Dataset entries
>>>

(* ===== verification/PaxosInv.v ===== *)
(** * PaxosInv: the network of Paxos cores and its invariant

    A system is the map of its cores.  The output trace of a core only grows,
    so the network is the set of packets in the traces: a packet may be
    delivered any number of times, in any order, or never.

    The invariant [Inv] is stated over a world: the cores together with two
    ghost histories, [prop] (the request a ballot's leader proposes for a slot)
    and [snap] (the log suffix a replica promised to a ballot).  Every clause
    is stable under growth of the world ([extends]). *)
From stdpp Require Import gmap strings list fin_maps fin_sets.
From Stdlib Require Import Lia.
From S2P Require Import Prelude State ReplicaSet Defs Paxos.
Import Paxos.

Module PaxosInv.
Section Inv.
Context {SM : StateMachine} {SML : @StateMachineLaws SM}.
Context (N : Z).

Abbreviation system := (gmap Z core).

Definition emitted (c : core) (p : Packet) : Prop :=
  Broadcast p ∈ out c ∨ ∃ to, Sent to p ∈ out c.

(** An acceptor voted for slot [s] at ballot [b]: it acknowledged it. *)
Definition voted (c : core) (b s : Z) : Prop :=
  ∃ p, emitted c p ∧ Kind p = packetAck ∧ Ballot p = b ∧ ∃ r, r ∈ Records p ∧ Slot r = s.

(** ** Ghost histories *)
Record snapshot := mkSnapshot { sfloor : Z; shigh : Z; svals : list Record_ }.

Definition snap_pages (S : snapshot) : Z := page_count (length (svals S)).

Definition snap_page (a b : Z) (S : snapshot) (i : Z) : Packet :=
  packet packetPromise a b
    <| Floor := sfloor S |> <| High := shigh S |> <| Page := i |> <| Pages := snap_pages S |>
    <| Records := take (Z.to_nat PageSize) (drop (Z.to_nat (i * PageSize)) (svals S)) |>.

Record world := mkWorld {
  w_cs : system;
  w_prop : Z → Z → option Request;
  w_snap : Z → Z → option snapshot;
  w_max : Z;                       (* no ballot exceeds it *)
}.

Definition voted_at (w : world) (a b s : Z) : Prop :=
  ∃ c, w_cs w !! a = Some c ∧ voted c b s.

(** A majority voted for, or may still vote for, slot [s] at ballot [b]. *)
Definition choosable (w : world) (b s : Z) : Prop :=
  ∃ Q, ReplicaSet.majority N Q ∧
    ∀ a, a ∈ Q → ∃ c, w_cs w !! a = Some c ∧ (voted c b s ∨ ballot c ≤ b).

Definition chosen_at (w : world) (b s : Z) : Prop :=
  ∃ Q, ReplicaSet.majority N Q ∧ ∀ a, a ∈ Q → voted_at w a b s.

(** Slot [s] was decided with request [v] at some ballot up to [b]. *)
Definition chosen (w : world) (b s : Z) (v : Request) : Prop :=
  ∃ b0, 0 ≤ b0 ≤ b ∧ chosen_at w b0 s ∧ w_prop w b0 s = Some v.

(** The owner of ballot [b] has finished the prepare phase of [b]. *)
Definition started (w : world) (b : Z) : Prop :=
  ∃ c, w_cs w !! (b `mod` N) = Some c ∧ b ≤ ballot c ∧ (b = ballot c → preparing c = false).

Definition prepared (w : world) (b floor : Z) : Prop :=
  ∃ c p, w_cs w !! (b `mod` N) = Some c ∧ emitted c p ∧ Kind p = packetPrepare ∧
    Ballot p = b ∧ Floor p = floor.

(** Commands that execute: no-ops are skipped, the others were admitted. *)
Definition req_ok (r : Request) : Prop := Op (Cmd r) = NONE ∨ sm_admits (Cmd r).

(** ** The state machine, as a fold over the executed prefix *)
Definition replay_one (r : Request) (st : sm_state * gmap RequestID Value) :
    outcome (sm_state * gmap RequestID Value) :=
  if decide (st.2 !! ID r = None ∧ Op (Cmd r) ≠ NONE) then
    '(v, s) ← sm_execute (Cmd r) st.1; Done (s, <[ID r := v]> st.2)
  else Done st.

Definition replay (l : list Request) := forEach replay_one l (sm_init, ∅).

Definition prefix_upto (e : Z) (m : gmap Z Record_) : list Request :=
  omap (λ s, Req <$> m !! s) (rangeZ 0 e).

(** ** Node invariants *)
Definition record_ok (w : world) (bound : Z) (r : Record_) : Prop :=
  0 ≤ Slot r ∧ 0 ≤ RBallot r ≤ bound ∧ w_prop w (RBallot r) (Slot r) = Some (Req r) ∧
  (Committed r = true → chosen w (RBallot r) (Slot r) (Req r)).

Definition proposal_ok (w : world) (b : Z) (r : Record_) : Prop :=
  0 ≤ Slot r ∧ RBallot r = b ∧ w_prop w b (Slot r) = Some (Req r) ∧
  (Committed r = true → chosen w b (Slot r) (Req r)).

Definition packet_ok (w : world) (a : Z) (c : core) (p : Packet) : Prop :=
  From p = a ∧ 0 ≤ Ballot p ≤ ballot c ∧
  (Kind p = packetPrepare → Ballot p `mod` N = a ∧
     (Ballot p = ballot c → preparing c = true → Floor p = executed c + 1)) ∧
  (Kind p = packetPromise → ∃ S, w_snap w a (Ballot p) = Some S ∧ 0 ≤ Page p < snap_pages S ∧
     p = snap_page a (Ballot p) S (Page p)) ∧
  (Kind p = packetAccept ∨ Kind p = packetCommit →
     Ballot p `mod` N = a ∧ started w (Ballot p) ∧
     ∀ r, r ∈ Records p → proposal_ok w (Ballot p) r ∧ (Kind p = packetCommit → Committed r = true)) ∧
  (Kind p = packetReady → Ballot p `mod` N = a ∧ started w (Ballot p)) ∧
  (Kind p = packetFetch ∨ Kind p = packetAck → started w (Ballot p)) ∧
  (Kind p = packetForward → ∀ r, r ∈ Requests p → req_ok r).

Definition basic_ok (w : world) (a : Z) (c : core) : Prop :=
  cn c = N ∧ cid c = a ∧ 0 ≤ leader c < N ∧ 0 ≤ ballot c ≤ w_max w ∧
  ballot c `mod` N = leader c ∧ -1 ≤ executed c ≤ high c ∧ (preparing c = true → leader c = a).

Definition log_ok (w : world) (c : core) : Prop :=
  ∀ s r, log c !! s = Some r → Slot r = s ∧ s ≤ high c ∧ record_ok w (ballot c) r.

Definition exec_ok (c : core) : Prop :=
  (∀ s, 0 ≤ s ≤ executed c → ∃ r, log c !! s = Some r ∧ Committed r = true) ∧
  replay (prefix_upto (executed c) (log c)) = Done (sm c, values c) ∧
  (∀ r v, Replied r v ∈ out c → values c !! ID r = Some v).

Definition requests_ok (c : core) : Prop :=
  (∀ i r, pending c !! i = Some r → req_ok r) ∧ (∀ r, r ∈ resume c → req_ok r).

(** The leader of the current ballot, once elected. *)
Definition lead_ok (w : world) (c : core) : Prop :=
  leader c = cid c → preparing c = false →
  (∀ s r, log c !! s = Some r →
     (RBallot r = ballot c ∨ Committed r = true) ∧ w_prop w (ballot c) s = Some (Req r)) ∧
  (∀ s b, high c < s → 0 ≤ b < ballot c → ¬ choosable w b s) ∧
  (∀ s vs i, votes c !! s = Some vs → i ∈ ReplicaSet.to_gset vs → voted_at w i (ballot c) s).

(** The proposals at the ballots a node owns. *)
Definition owner_ok (w : world) (a : Z) (c : core) : Prop :=
  ∀ b s v, b `mod` N = a → w_prop w b s = Some v →
    0 ≤ b ≤ ballot c ∧ 0 ≤ s ∧ req_ok v ∧
    (b = ballot c → preparing c = false ∧ ∃ r, log c !! s = Some r ∧ Req r = v).

Definition vote_ok (w : world) (c : core) : Prop :=
  ∀ b s, voted c b s → 0 ≤ b ≤ ballot c ∧ is_Some (w_prop w b s) ∧
    ∃ r, log c !! s = Some r ∧ (b ≤ RBallot r ∨ Committed r = true).

Definition packets_ok (w : world) (a : Z) (c : core) : Prop :=
  (∀ p, emitted c p → packet_ok w a c p) ∧
  (∀ p q, emitted c p → emitted c q → Kind p = packetPrepare → Kind q = packetPrepare →
     Ballot p = Ballot q → Floor p = Floor q).

Definition snaps_ok (w : world) (a : Z) (c : core) : Prop :=
  ∀ b S, w_snap w a b = Some S →
    b ≤ ballot c ∧ prepared w b (sfloor S) ∧
    (∀ r, r ∈ svals S → Slot r ≤ shigh S ∧ record_ok w b r) ∧
    (∀ b' s, b' < b → sfloor S ≤ s → voted c b' s →
       ∃ r, r ∈ svals S ∧ Slot r = s ∧ (b' ≤ RBallot r ∨ Committed r = true)) ∧
    (b = ballot c →
       frozen c = snap_page a b S <$> seqZ 0 (snap_pages S) ∧ frozenBallot c = b ∧
       frozenFloor c = sfloor S ∧ (preparing c = true → shigh S = high c)).

(** The frozen pages are those of a snapshot. *)
Definition frozen_ok (w : world) (a : Z) (c : core) : Prop :=
  frozen c ≠ [] → ∃ S, w_snap w a (frozenBallot c) = Some S ∧
    frozen c = snap_page a (frozenBallot c) S <$> seqZ 0 (snap_pages S).

(** The promises a candidate gathers. *)
Definition gather_ok (w : world) (c : core) : Prop :=
  preparing c = true →
  (∀ i ps k p, pages c !! i = Some ps → ps !! k = Some p →
     ∃ S, w_snap w i (ballot c) = Some S ∧ 0 ≤ k < snap_pages S ∧ p = snap_page i (ballot c) S k) ∧
  (∀ i, i ∈ promises c → 0 ≤ i < N ∧
     ∃ S ps, w_snap w i (ballot c) = Some S ∧ sfloor S = executed c + 1 ∧ pages c !! i = Some ps ∧
       ∀ k, 0 ≤ k < snap_pages S → ps !! k = Some (snap_page i (ballot c) S k)).

Record node_ok (w : world) (a : Z) (c : core) : Prop := mkNodeOk {
  ok_basic : basic_ok w a c;
  ok_log : log_ok w c;
  ok_exec : exec_ok c;
  ok_requests : requests_ok c;
  ok_lead : lead_ok w c;
  ok_owner : owner_ok w a c;
  ok_vote : vote_ok w c;
  ok_packets : packets_ok w a c;
  ok_snaps : snaps_ok w a c;
  ok_gather : gather_ok w c;
  ok_frozen : frozen_ok w a c;
}.

(** A proposal agrees with whatever a lower ballot could still decide. *)
Definition safe (w : world) : Prop :=
  ∀ b s v, w_prop w b s = Some v →
    ∀ b', 0 ≤ b' < b → choosable w b' s → w_prop w b' s = Some v.

Record Inv (w : world) : Prop := mkInv {
  inv_dom : ∀ a, is_Some (w_cs w !! a) ↔ 0 ≤ a < N;
  inv_node : ∀ a c, w_cs w !! a = Some c → node_ok w a c;
  inv_safe : safe w;
}.

(** ** Growth *)
Record node_extends (c c' : core) : Prop := mkNodeExtends {
  ext_ballot : ballot c ≤ ballot c';
  ext_out : ∀ p, emitted c p → emitted c' p;
  ext_voted : ∀ b s, voted c' b s → voted c b s ∨ ballot c ≤ b;
  ext_preparing : ballot c' = ballot c → preparing c = false → preparing c' = false;
}.

Record extends (w w' : world) : Prop := mkExtends {
  ext_nodes : ∀ a c, w_cs w !! a = Some c → ∃ c', w_cs w' !! a = Some c' ∧ node_extends c c';
  ext_nodes' : ∀ a c', w_cs w' !! a = Some c' → ∃ c, w_cs w !! a = Some c ∧ node_extends c c';
  ext_prop : ∀ b s v, w_prop w b s = Some v → w_prop w' b s = Some v;
  ext_snap : ∀ a b S, w_snap w a b = Some S → w_snap w' a b = Some S;
  ext_max : w_max w ≤ w_max w';
}.

Lemma node_extends_refl c : node_extends c c.
Proof. split; auto with lia. Qed.

Lemma extends_refl w : extends w w.
Proof.
  split; [| |done..|lia].
  all: intros i d Hd; exists d; split; [done|apply node_extends_refl].
Qed.

Lemma voted_mono c c' b s : (∀ p, emitted c p → emitted c' p) → voted c b s → voted c' b s.
Proof. intros H (p & ? & ?). exists p. auto. Qed.

Section mono.
Context (w w' : world) (Hext : extends w w').

Lemma voted_at_mono a b s : voted_at w a b s → voted_at w' a b s.
Proof.
  intros (c & Hc & Hv). destruct (ext_nodes _ _ Hext _ _ Hc) as (c' & Hc' & He).
  exists c'. split; [done|]. eapply voted_mono; [|done]. apply He.
Qed.

Lemma chosen_at_mono b s : chosen_at w b s → chosen_at w' b s.
Proof. intros (Q & HQ & Hv). exists Q. split; [done|]. auto using voted_at_mono. Qed.

Lemma chosen_mono b s v : chosen w b s v → chosen w' b s v.
Proof.
  intros (b0 & Hb & Hc & Hp). exists b0.
  split_and!; [lia..|by apply chosen_at_mono|by apply (ext_prop _ _ Hext)].
Qed.

Lemma choosable_anti b s : choosable w' b s → choosable w b s.
Proof.
  intros (Q & HQ & Hv). exists Q. split; [done|]. intros a Ha.
  destruct (Hv a Ha) as (c' & Hc' & Hcase).
  destruct (ext_nodes' _ _ Hext _ _ Hc') as (c & Hc & He). exists c. split; [done|].
  pose proof (ext_ballot _ _ He). destruct Hcase as [Hcase|]; [|right; lia].
  by apply (ext_voted _ _ He).
Qed.

Lemma started_mono b : started w b → started w' b.
Proof.
  intros (c & Hc & Hb & Hp). destruct (ext_nodes _ _ Hext _ _ Hc) as (c' & Hc' & He).
  pose proof (ext_ballot _ _ He). exists c'. split_and!; [done|lia|]. intros ->.
  apply (ext_preparing _ _ He); [lia|]. apply Hp. lia.
Qed.

Lemma prepared_mono b f : prepared w b f → prepared w' b f.
Proof.
  intros (c & p & Hc & Hp & ?). destruct (ext_nodes _ _ Hext _ _ Hc) as (c' & Hc' & He).
  exists c', p. split_and!; try tauto. by apply (ext_out _ _ He).
Qed.

Lemma record_ok_mono bnd bnd' r : bnd ≤ bnd' → record_ok w bnd r → record_ok w' bnd' r.
Proof.
  intros Hb (? & ? & ? & ?). split_and!; [done|lia..|by apply (ext_prop _ _ Hext)|].
  auto using chosen_mono.
Qed.

Lemma proposal_ok_mono b r : proposal_ok w b r → proposal_ok w' b r.
Proof.
  intros (? & ? & ? & ?). split_and!; [done..|by apply (ext_prop _ _ Hext)|]. auto using chosen_mono.
Qed.

Lemma packet_ok_mono a c p : packet_ok w a c p → packet_ok w' a c p.
Proof.
  intros (HF & HB & HPrep & HProm & HAcc & HReady & HFetch & HFwd).
  split_and!; [done|lia|lia|done| | | | |done].
  - intros (S & HS & ?)%HProm. exists S. split; [by apply (ext_snap _ _ Hext)|done].
  - intros (? & ? & Hr)%HAcc. split_and!; [done|by apply started_mono|].
    intros r Hin. destruct (Hr r Hin). auto using proposal_ok_mono.
  - intros [? ?]%HReady. auto using started_mono.
  - auto using started_mono.
Qed.

(** The clauses that survive any growth of the world. *)
Lemma node_ok_grow a c :
  node_ok w a c →
  basic_ok w' a c ∧ log_ok w' c ∧ lead_ok w' c ∧ vote_ok w' c ∧ packets_ok w' a c ∧
  gather_ok w' c ∧ frozen_ok w' a c.
Proof.
  intros [Hbasic Hlog Hexec Hreq Hlead Hown Hvote Hpk Hsn Hg Hf]. split_and!.
  - destruct Hbasic as (?&?&?&?&?&?&?). pose proof (ext_max _ _ Hext).
    unfold basic_ok. split_and!; auto with lia.
  - intros s r Hr. destruct (Hlog s r Hr) as (?&?&?). split_and!; [done..|].
    by eapply record_ok_mono.
  - intros H1 H2. destruct (Hlead H1 H2) as (HL1 & HL2 & HL3). split_and!.
    + intros s r Hr. destruct (HL1 s r Hr). split; [done|by apply (ext_prop _ _ Hext)].
    + intros s b Hs Hb Hch. by apply (HL2 s b Hs Hb), choosable_anti.
    + intros s vs i Hvs Hi. eapply voted_at_mono, HL3; done.
  - intros b s Hv. destruct (Hvote b s Hv) as (?&[v ?]&?). split; [done|]. split; [|done].
    exists v. by apply (ext_prop _ _ Hext).
  - destruct Hpk as [Hpk Hu]. split; [|done]. auto using packet_ok_mono.
  - intros Hp. destruct (Hg Hp) as [Hg1 Hg2]. split.
    + intros i ps k p Hps Hk. destruct (Hg1 i ps k p Hps Hk) as (S & HS & ?).
      exists S. split; [by apply (ext_snap _ _ Hext)|done].
    + intros i Hi. destruct (Hg2 i Hi) as (? & S & ps & HS & ?). split; [done|].
      exists S, ps. split; [by apply (ext_snap _ _ Hext)|done].
  - intros Hne. destruct (Hf Hne) as (S & HS & ?). exists S.
    split; [by apply (ext_snap _ _ Hext)|done].
Qed.

Lemma snaps_ok_mono a c :
  (∀ b S, w_snap w' a b = Some S → w_snap w a b = Some S) → snaps_ok w a c → snaps_ok w' a c.
Proof.
  intros Hsnap Hsn b S HS%Hsnap. destruct (Hsn b S HS) as (?&?&Hr&?&?).
  split_and!; [done|by apply prepared_mono| |done..].
  intros r Hin. destruct (Hr r Hin). split; [done|]. by eapply record_ok_mono.
Qed.

(** A node's invariant survives growth that adds no proposal at its own
    ballots and no snapshot of its own. *)
Lemma node_ok_mono a c :
  (∀ b s v, b `mod` N = a → w_prop w' b s = Some v → w_prop w b s = Some v) →
  (∀ b S, w_snap w' a b = Some S → w_snap w a b = Some S) →
  node_ok w a c → node_ok w' a c.
Proof.
  intros Hprop Hsnap Hc. destruct (node_ok_grow a c Hc) as (?&?&?&?&?&?&?).
  split; try done; try apply Hc.
  - intros b s v Hb Hv. eapply (ok_owner _ _ _ Hc); eauto.
  - apply snaps_ok_mono; [done|apply Hc].
Qed.
End mono.

Lemma choosable_of_chosen w b s : chosen_at w b s → choosable w b s.
Proof.
  intros (Q & HQ & Hv). exists Q. split; [done|]. intros a Ha.
  destruct (Hv a Ha) as (c & ? & ?). eauto.
Qed.

(** Two decisions of a slot agree. *)
Lemma chosen_agree w b1 b2 s v1 v2 :
  safe w → chosen w b1 s v1 → chosen w b2 s v2 → v1 = v2.
Proof.
  intros Hsafe (c1 & ? & Hc1 & Hp1) (c2 & ? & Hc2 & Hp2).
  destruct (Z.lt_trichotomy c1 c2) as [Hlt|[->|Hlt]]; [|congruence|].
  - pose proof (Hsafe c2 s v2 Hp2 c1 ltac:(lia) (choosable_of_chosen _ _ _ Hc1)). congruence.
  - pose proof (Hsafe c1 s v1 Hp1 c2 ltac:(lia) (choosable_of_chosen _ _ _ Hc2)). congruence.
Qed.

(** A decision agrees with every proposal at its ballot or above. *)
Lemma chosen_proposal w b s v b' v' :
  safe w → chosen w b s v → w_prop w b' s = Some v' → b ≤ b' → v = v'.
Proof.
  intros Hsafe (b0 & ? & Hc & Hp) Hp' Hle. destruct (decide (b0 = b')) as [->|]; [congruence|].
  pose proof (Hsafe b' s v' Hp' b0 ltac:(lia) (choosable_of_chosen _ _ _ Hc)). congruence.
Qed.
End Inv.
End PaxosInv.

<<<

§ TASK:
From the data above, copy out every line with the string "cores" in it.

§ RESULT BELOW:
(** * PaxosInv: the network of Paxos cores and its invariant
    A system is the map of its cores.  The output trace of a core only grows,
    The invariant [Inv] is stated over a world: the cores together with two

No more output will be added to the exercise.